Make sure you tell your peer reviewer about all the audits you perform. Things can get real bad real fast if you don’t.
What are the next steps?
The administering entities will confirm information provided by the Department of Labor with the peer reviewer and the reviewed firm. Assuming information is verified, the administering entity will withdraw the acceptance letter. The reviewer may withdraw his or her report.
It is my understanding that some reports have already been withdrawn. Firms are now going through the process of getting the replacement reviews.
They may or may not be able to use their current reviewer.
Impact on the replacement review
This is where independence rules make things complicated. In order to be a reviewer, a CPA must not have been involved in the quality control system in the year of the review or the prior year. Depending on when the replacement review is performed, there’s a good chance the previous reviewer will not be independent and therefore cannot provide the new review.

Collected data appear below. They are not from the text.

(* ===== verification/ContextSpec.v ===== *)
(** * Properties of the life cycle

    Initialisation establishes the invariant of the heap that the other theorems start from and gives every
    thread a pool and a marking context; a failed one changes nothing that matters; threads come and go
    without breaking the invariant; a second initialisation starts from stale pages. *)

From S2P Require Import Prelude SizeClass Locks Chunk Blocks ChunkProof ChunkSpec Heap PageUnit HeapInv.
From S2P Require Import Pools PoolProof PoolSpec Api Sweep Collect Barrier Context.
Open Scope Z_scope.

(** ** Rules *)

Lemma wp_on_lctx {A} (m : XM A) (Q : A → Life → Prop) l :
  wp m (λ a c, Q a (set_lctx c l)) (Cl l) → wp (on_lctx m) Q l.
Proof. rewrite /wp /on_lctx. by destruct (m (Cl l)) as [[a c]|]. Qed.

(** The rule of a loop over threads: an invariant indexed by the threads that are left. *)
Lemma wp_for_threads {S} (I : list Z → S → Prop) ts (body : Z → M S unit) (Q : unit → S → Prop) s :
  I ts s → (∀ t ts' s', I (t :: ts') s' → wp (body t) (λ _, I ts') s') → (∀ s', I [] s' → Q tt s') →
  wp (for_threads ts body) Q s.
Proof.
  intros HI Hb HQ. revert s HI. induction ts as [|t ts IH]; intros s HI; simpl; [by apply wp_ret, HQ|].
  eapply wp_seq; [by apply Hb|]. intros [] s' HI'. by apply IH.
Qed.

(** The collections of the threads in [s], attached or detached. *)
Definition attach (b : bool) (tc : ThreadPageCollection) : ThreadPageCollection :=
  MkThreadPageCollection b (m_cached_pages tc).
Definition attach_all (b : bool) (s : gset Z) (th : gmap Z ThreadPageCollection) : gmap Z ThreadPageCollection :=
  map_imap (λ t tc, Some (if bool_decide (t ∈ s) then attach b tc else tc)) th.
(* ===== verification/Trigger.v ===== *)
(** * Triggers and registration: [src/src/woomem_gc.cpp] (lines 51-69, 184-204, 234-268, 346-347,
      600-604)

    Two protocols between threads, as step relations: how [GC::trigger_gc] wakes the main thread
    and waits for the end of a collection, and how the constructor of [GC] assigns marking contexts while its
    workers register themselves. *)

From S2P Require Import Prelude.
Open Scope Z_scope.

(** ** Triggers *)

Module Trigger.

(** The main thread; [MTest] and [MBlock] hold [m_trigger_mx]. *)
Inductive mpc :=
| MWait      (* enters [wait_for], or has been notified in it *)
| MTest
| MBlock
| MSleep
| MRelock    (* the 0.1 seconds are over *)
| MCheck     (* after [wait_for] *)
| MReset
| MCollect
| MCount
| MNotify
| MExit.

(** A caller of [trigger_gc]; the argument is [prev_count] of a synchronous call. *)
Inductive cpc :=
| CIdle
| CStore (prev : option Z)
| CNotify (prev : option Z)
| CLock (prev : Z)
| CTest (prev : Z)
| CBlock (prev : Z)
| CSleep (prev : Z).

Record st := St {
  tmx : bool;         (* [m_trigger_mx] is locked *)
  force : bool;       (* [m_force_trigger_gc] *)
  cycles : Z;         (* [m_gc_cycle_count] *)
  stop : bool;        (* [m_shutdown] *)
  main : mpc;
  clients : list cpc;
}.

Definition wake (c : cpc) : cpc := match c with CSleep p => CLock p | _ => c end.
Definition asleep (c : cpc) : bool := match c with CSleep _ => true | _ => false end.

(** The predicate of the wait in [trigger_gc]. *)
Definition done (s : st) (prev : Z) : bool := (prev <? cycles s) || stop s.

(** After the notification, a synchronous call waits. *)
Definition after_notify (prev : option Z) : cpc :=
  match prev with Some p => CLock p | None => CIdle end.

Inductive step : st → st → Prop :=
(* the wait of the main loop *)
| main_lock f n b cs : step (St false f n b MWait cs) (St true f n b MTest cs)
| main_wait_true x f n b cs : f || b = true → step (St x f n b MTest cs) (St false f n b MCheck cs)
| main_wait_false x n cs : step (St x false n false MTest cs) (St x false n false MBlock cs)
| main_sleep x f n b cs : step (St x f n b MBlock cs) (St false f n b MSleep cs)
| main_timeout x f n b cs : step (St x f n b MSleep cs) (St x f n b MRelock cs)
| main_relock f n b cs : step (St false f n b MRelock cs) (St false f n b MCheck cs)
| main_exit x f n cs : step (St x f n true MCheck cs) (St x f n true MExit cs)
| main_again x n cs : step (St x false n false MCheck cs) (St x false n false MWait cs)
(* forced, after ten seconds, or because of the allocated size *)
| main_go x f n cs : step (St x f n false MCheck cs) (St x f n false MReset cs)
(* a collection *)
| main_reset x f n b cs : step (St x f n b MReset cs) (St x false n b MCollect cs)
| main_collect x f n b cs : step (St x f n b MCollect cs) (St x f n b MCount cs)
| main_count x f n b cs : step (St x f n b MCount cs) (St x f (u64 (n + 1)) b MNotify cs)
| main_notify x f n b cs : step (St x f n b MNotify cs) (St x f n b MWait (wake <$> cs))
(* trigger_gc *)
| call_async x f n b m cs i : cs !! i = Some CIdle →
    step (St x f n b m cs) (St x f n b m (<[i := CStore None]> cs))
| call_sync x f n b m cs i : cs !! i = Some CIdle →
    step (St x f n b m cs) (St x f n b m (<[i := CStore (Some n)]> cs))
| call_store x f n b m cs i p : cs !! i = Some (CStore p) →
    step (St x f n b m cs) (St x true n b m (<[i := CNotify p]> cs))
| notify_none x f n b m cs i p : cs !! i = Some (CNotify p) → m ≠ MSleep → count_if asleep cs = 0 →
    step (St x f n b m cs) (St x f n b m (<[i := after_notify p]> cs))
| notify_main x f n b cs i p : cs !! i = Some (CNotify p) →
    step (St x f n b MSleep cs) (St x f n b MWait (<[i := after_notify p]> cs))
| notify_client x f n b m cs i p j q : cs !! i = Some (CNotify p) → cs !! j = Some (CSleep q) →
    step (St x f n b m cs) (St x f n b m (<[i := after_notify p]> (<[j := CLock q]> cs)))
| call_lock f n b m cs i p : cs !! i = Some (CLock p) →
    step (St false f n b m cs) (St true f n b m (<[i := CTest p]> cs))
| call_return x f n b m cs i p : cs !! i = Some (CTest p) → done (St x f n b m cs) p = true →
    step (St x f n b m cs) (St false f n b m (<[i := CIdle]> cs))
| call_wait x f n b m cs i p : cs !! i = Some (CTest p) → done (St x f n b m cs) p = false →
    step (St x f n b m cs) (St x f n b m (<[i := CBlock p]> cs))
| call_sleep x f n b m cs i p : cs !! i = Some (CBlock p) →
    step (St x f n b m cs) (St false f n b m (<[i := CSleep p]> cs))
(* the destructor *)
| gc_shutdown x f n m cs : step (St x f n false m cs) (St x f n true m cs).

Definition init (n : nat) : st := St false false 0 false MWait (replicate n CIdle).
Definition reachable (n : nat) : st → Prop := rtc step (init n).

(** ** Requests *)

(** A collection is requested, runs, or has been counted since [prev] was read. *)
Definition served (f : bool) (m : mpc) (n prev : Z) : Prop := f = true ∨ m = MCollect ∨ m = MCount ∨ prev < n.

Definition client_ok (f : bool) (m : mpc) (n : Z) (c : cpc) : Prop :=
  match c with
  | CStore (Some p) => p ≤ n
  | CNotify (Some p) | CLock p | CTest p | CBlock p | CSleep p => p ≤ n ∧ served f m n p
  | CIdle | CStore None | CNotify None => True
  end.

Definition inv (k : nat) (s : st) : Prop :=
  0 ≤ cycles s ≤ k ∧ ∀ i c, clients s !! i = Some c → client_ok (force s) (main s) (cycles s) c.

(** A change of the main thread that loses no request. *)
Lemma client_ok_mono f f' m m' n n' c : n ≤ n' → (∀ p, p ≤ n → served f m n p → served f' m' n' p) →
  client_ok f m n c → client_ok f' m' n' c.
Proof.
  intros Hn Hs. destruct c as [|[p|]|[p|]|p|p|p|p]; simpl; try tauto; [lia|..]; intros [Hp Hv];
    (split; [lia|by apply Hs]).
Qed.

Lemma inv_clients (k k' : nat) f f' m m' n n' x x' b b' cs cs' :
  inv k (St x f n b m cs) → n ≤ n' ≤ k' → (∀ p, p ≤ n → served f m n p → served f' m' n' p) →
  (∀ i c, cs' !! i = Some c → client_ok f' m' n' c ∨ ∃ j c0, cs !! j = Some c0 ∧ (c = c0 ∨ c = wake c0)) →
  inv k' (St x' f' n' b' m' cs').
Proof.
  intros [Hk Hc] Hn Hs Hcs. split; simpl in *; [lia|]. intros i c Hi.
  destruct (Hcs i c Hi) as [?|(j & c0 & Hj & Heq)]; [done|].
  assert (client_ok f' m' n' c0) as H0 by (eapply client_ok_mono; [|exact Hs|by eapply Hc]; lia).
  destruct Heq as [->| ->]; [done|]. by destruct c0 as [|[]|[]| | | |].
Qed.

(** A step of one client. *)
Lemma inv_client (k : nat) f f' m n x x' b b' cs i c c' :
  inv k (St x f n b m cs) → cs !! i = Some c → (f = true → f' = true) →
  (client_ok f m n c → client_ok f' m n c') → inv (S k) (St x' f' n b' m (<[i := c']> cs)).
Proof.
  intros Hinv Hi Hf Hc. eapply inv_clients; [exact Hinv|destruct Hinv; simpl in *; lia| |].
  - intros p _. rewrite /served. tauto.
  - intros j d [(_ & <- & _)|[_ Hj]]%list_lookup_insert_Some; [|right; exists j, d; auto].
    left. by apply Hc, (proj2 Hinv i).
Qed.

Lemma trigger_inv_main (k : nat) f f' m m' n n' x x' b b' cs :
  inv k (St x f n b m cs) → n ≤ n' ≤ S k → (∀ p, p ≤ n → served f m n p → served f' m' n' p) →
  inv (S k) (St x' f' n' b' m' cs).
Proof. intros Hinv Hn Hs. eapply inv_clients; [exact Hinv|done|done|]. intros i c Hi. right. exists i, c. auto. Qed.

Lemma trigger_inv_step (k : nat) s s' : (S k < 2 ^ 64)%Z → inv k s → step s s' → inv (S k) s'.
Proof.
  intros Hk Hinv Hs. pose proof (proj1 Hinv) as Hn.
  destruct Hs; simpl in Hn;
    try (eapply trigger_inv_main; [exact Hinv|lia|]; intros ? ?; rewrite /served; naive_solver);
    try (eapply inv_client; [exact Hinv|eassumption|done|]; by destruct p).
  - eapply trigger_inv_main; [exact Hinv|rewrite u64_small; lia|]. intros p Hp _. right. right. right.
    rewrite u64_small; lia.
  - eapply inv_clients; [exact Hinv|lia| |].
    + intros p _. rewrite /served. naive_solver.
    + intros i c. rewrite list_lookup_fmap. intros (c0 & Hi & ->)%fmap_Some. eauto 6.
  - eapply inv_client; [exact Hinv|eassumption|done|done].
  - eapply inv_client; [exact Hinv|eassumption|done|]. simpl. lia.
  - eapply inv_client; [exact Hinv|eassumption|done|]. destruct p; [|done]. simpl. rewrite /served. auto.
  - assert (inv k (St x f n b MWait cs)) as Hinv'.
    { destruct Hinv as [? Hc]. split; [done|]. simpl in *. intros j c Hj. eapply client_ok_mono; [| |by eapply Hc]; [done|].
      rewrite /served. naive_solver. }
    eapply inv_client; [exact Hinv'|eassumption|done|]. by destruct p.
  - assert (inv k (St x f n b m (<[j := CLock q]> cs))) as Hinv'.
    { destruct Hinv as [? Hc]. split; [done|]. simpl in *. intros l c.
      intros [(_ & <- & _)|[_ Hl]]%list_lookup_insert_Some; [by apply (Hc j (CSleep q))|by eapply Hc]. }
    apply (inv_client k f f m n x x b b (<[j := CLock q]> cs) i (CNotify p)); [exact Hinv'| |done|by destruct p].
    rewrite list_lookup_insert_ne; [eassumption|]. intros <-. congruence.
Qed.

Lemma inv_nsteps n (k : nat) s : k < 2 ^ 64 → nsteps step k (init n) s → inv k s.
Proof.
  revert s. induction k as [|k IH]; intros s Hk Hs.
  - inversion Hs; subst. split; [done|]. simpl. intros i c [-> _]%lookup_replicate_1. done.
  - apply nsteps_inv_r in Hs as (s1 & Hs1 & Hstep). eapply trigger_inv_step; [lia| |exact Hstep]. apply IH; [lia|done].
Qed.

Definition waits (c : cpc) (prev : Z) : Prop :=
  c = CNotify (Some prev) ∨ c = CLock prev ∨ c = CTest prev ∨ c = CBlock prev ∨ c = CSleep prev.

(** No request is lost.  In every run of fewer than 2^64 steps, while a
    synchronous [trigger_gc] waits, a collection is requested, is running, or has been counted since the call
    read the count, and the count has never gone below what it read. *)
Theorem trigger_request_kept n (k : nat) s i c prev (Hk : k < 2 ^ 64) (Hs : nsteps step k (init n) s)
    (Hi : clients s !! i = Some c) (Hc : waits c prev) :
  prev ≤ cycles s ∧ (force s = true ∨ main s = MCollect ∨ main s = MCount ∨ prev < cycles s).
Proof.
  pose proof (proj2 (inv_nsteps n k s Hk Hs) i c Hi) as Hok.
  destruct Hc as [->|[->|[->|[->| ->]]]]; exact Hok.
Qed.

(** ** Lost wake-ups *)

(** A synchronous call up to its sleep. *)
Lemma run_call f n b m : m ≠ MSleep → b = false →
  rtc step (St false f n b m [CIdle]) (St true true n b m [CBlock n]).
Proof.
  intros Hm ->.
  eapply rtc_l; [by apply (call_sync _ _ _ _ _ _ 0)|]. eapply rtc_l; [by apply (call_store _ _ _ _ _ _ 0 (Some n))|].
  eapply rtc_l; [by apply (notify_none _ _ _ _ _ _ 0 (Some n))|]. eapply rtc_l; [by apply (call_lock _ _ _ _ _ 0 n)|].
  eapply rtc_l; [apply (call_wait _ _ _ _ _ _ 0 n); [done|]|apply rtc_refl].
  rewrite /done /=. bool_test (n <? n). done.
Qed.

(** A synchronous call can sleep for ever.  The destructor sets [m_shutdown] but
    notifies nobody: a state can be reached in which the condition the caller waits for is true, the main thread has returned,
    and no thread can take a step. *)
Theorem trigger_stuck_at_shutdown : ∃ s, reachable 1 s ∧ clients s = [CSleep 0] ∧
  done s 0 = true ∧ main s = MExit ∧ ∀ s', ¬ step s s'.
Proof.
  exists (St false true 0 true MExit [CSleep 0]). split_and!; try done.
  - rewrite /reachable. etrans; [by apply run_call|]. eapply rtc_l; [by apply (call_sleep _ _ _ _ _ _ 0 0)|].
    eapply rtc_l; [apply gc_shutdown|]. eapply rtc_l; [apply main_lock|].
    eapply rtc_l; [by apply main_wait_true|]. eapply rtc_l; [apply main_exit|apply rtc_refl].
  - intros s' Hs. inversion Hs; subst; try done;
      match goal with H : [CSleep 0] !! ?i = Some _ |- _ => by destruct i as [|[]] end.
Qed.

(** The end of a collection can go unnoticed.  The count is raised and the waiters are
    notified without [m_trigger_mx], so a caller that has just found the condition false sleeps after the
    notification, although the collection it waits for is over. *)
Theorem trigger_misses_cycle : ∃ s, reachable 1 s ∧ clients s = [CSleep 0] ∧ done s 0 = true ∧
  cycles s = 1 ∧ stop s = false ∧ main s = MWait.
Proof.
  exists (St false false 1 false MWait [CSleep 0]). split_and!; try done.
  eapply rtc_l; [apply main_lock|]. eapply rtc_l; [apply main_wait_false|]. eapply rtc_l; [apply main_sleep|].
  eapply rtc_l; [apply main_timeout|]. eapply rtc_l; [apply main_relock|].
  etrans; [by apply run_call|].
  eapply rtc_l; [apply main_go|]. eapply rtc_l; [apply main_reset|]. eapply rtc_l; [apply main_collect|].
  eapply rtc_l; [apply main_count|]. eapply rtc_l; [apply main_notify|].
  eapply rtc_l; [by apply (call_sleep _ _ _ _ _ _ 0 0)|]. apply rtc_refl.
Qed.

Lemma trigger_request_kept_witness : ∃ s, nsteps step 2 (init 1) s ∧
  clients s !! 0%nat = Some (CNotify (Some 0)) ∧ 0 ≤ cycles s.
Proof.
  assert (nsteps step 2 (init 1) (St false true 0 false MWait [CNotify (Some 0)])) as Hr.
  { eapply nsteps_l; [by apply (call_sync _ _ _ _ _ _ 0)|].
    eapply nsteps_l; [by apply (call_store _ _ _ _ _ _ 0 (Some 0))|apply nsteps_O]. }
  eexists. split; [exact Hr|]. split; [reflexivity|].
  exact (proj1 (trigger_request_kept 1 2 _ 0 _ 0 ltac:(lia) Hr eq_refl (or_introl eq_refl))).
Defined.
End Trigger.

(** ** Registration of the workers *)

(** The constructor of [GC] starts a worker and then goes through the registered threads; the
    worker registers its thread context and afterwards says that it is a worker. *)
Module Register.

Inductive mpc := LStart | LFetch | LWrite (k : Z) | LEnd.
Inductive wpc := WNew | WReg | WFlag | WSelf | WRun.

Record st := St {
  registered : bool;    (* in [m_thread_entries] *)
  is_worker : bool;     (* [m_is_gc_worker_context] *)
  context : Z;          (* [m_gc_marking_context] *)
  assigned : Z;         (* [m_gc_assigned_thread_idx] *)
  main : mpc;
  worker : wpc;
}.

(** The loop of the constructor holds [m_thread_entries_mx]. *)
Definition in_loop (m : mpc) : bool := match m with LFetch | LWrite _ => true | _ => false end.

(** Worker [self] of [n]. *)
Inductive step (n self : Z) : st → st → Prop :=
| thread_ctor r f c a m : step n self (St r f c a m WNew) (St r false (a mod n) (u64 (a + 1)) m WReg)
| thread_register r f c a m : in_loop m = false → step n self (St r f c a m WReg) (St true f c a m WFlag)
| worker_flag r f c a m : step n self (St r f c a m WFlag) (St r true c a m WSelf)
| worker_self r f c a m : step n self (St r f c a m WSelf) (St r f self a m WRun)
| gc_skip r f c a w : r = false ∨ f = true → step n self (St r f c a LStart w) (St r f c a LEnd w)
| gc_visit c a w : step n self (St true false c a LStart w) (St true false c a LFetch w)
| gc_fetch r f c a w : step n self (St r f c a LFetch w) (St r f c (u64 (a + 1)) (LWrite (a mod n)) w)
| gc_write r f c a k w : step n self (St r f c a (LWrite k) w) (St r f k a LEnd w).

Definition init : st := St false false 0 0 LStart WNew.

(** A worker can end up marking through another worker.  With two workers there is a run in which the
    constructor finds the worker's context registered and not yet flagged, and assigns it
    after the worker has set its own. *)
Theorem worker_context_overwritten : ∃ s, rtc (step 2 0) init s ∧ worker s = WRun ∧ main s = LEnd ∧
  is_worker s = true ∧ context s = 1.
Proof.
  exists (St true true 1 2 LEnd WRun). split_and!; try done.
  eapply rtc_l; [apply thread_ctor|]. eapply rtc_l; [by apply thread_register|]. eapply rtc_l; [apply gc_visit|].
  eapply rtc_l; [apply gc_fetch|]. eapply rtc_l; [apply worker_flag|]. eapply rtc_l; [apply worker_self|].
  eapply rtc_l; [apply gc_write|]. apply rtc_refl.
Qed.
End Register.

In that in-between year, many reviewers will provide an inspection to the firm. That means the reviewer is not independent for that year and the following year. That means the replacement review can’t be performed by the same reviewer.
A reviewer must have experience that matches the audits in the review. If the current reviewer doesn’t do some pension audits, another firm will be needed or the reviewer will have to retain another reviewer to look at the pension audits.
Guidance of the AICPA Peer Review Board is that the issue of not including pension audits in the list of engagements provided to the reviewer is a Memorandum for Further Consideration issue (abbreviated MFC – sorry, I can’t completely avoid the technical words). This is the basic building block of issues identified in a peer review. The reviewer will then need to consider the systemic cause.
The MFC could get elevated to one of three levels for disposition. Best case is an unintentional omission which is addressed in a Finding for Further Consideration (called an FFC), which would result in a written comment on the FFC to the firm to correct the action and a response on the FFC from the firm explaining what they are going to do. That would likely be the end of the issue.
The MFC could also be assessed is a deficiency or a significant deficiency by the reviewer. If a deficiency, the peer review report would be pass with deficiency. If a significant deficiency, the report would be fail.
In either case, the reviewed firm will be preparing a written letter of reply. There would be a corrective action coming down from the state Peer Review Committee.
Consider the impact on your insurance rate and client decisions from you disclosing a less-than-perfect report.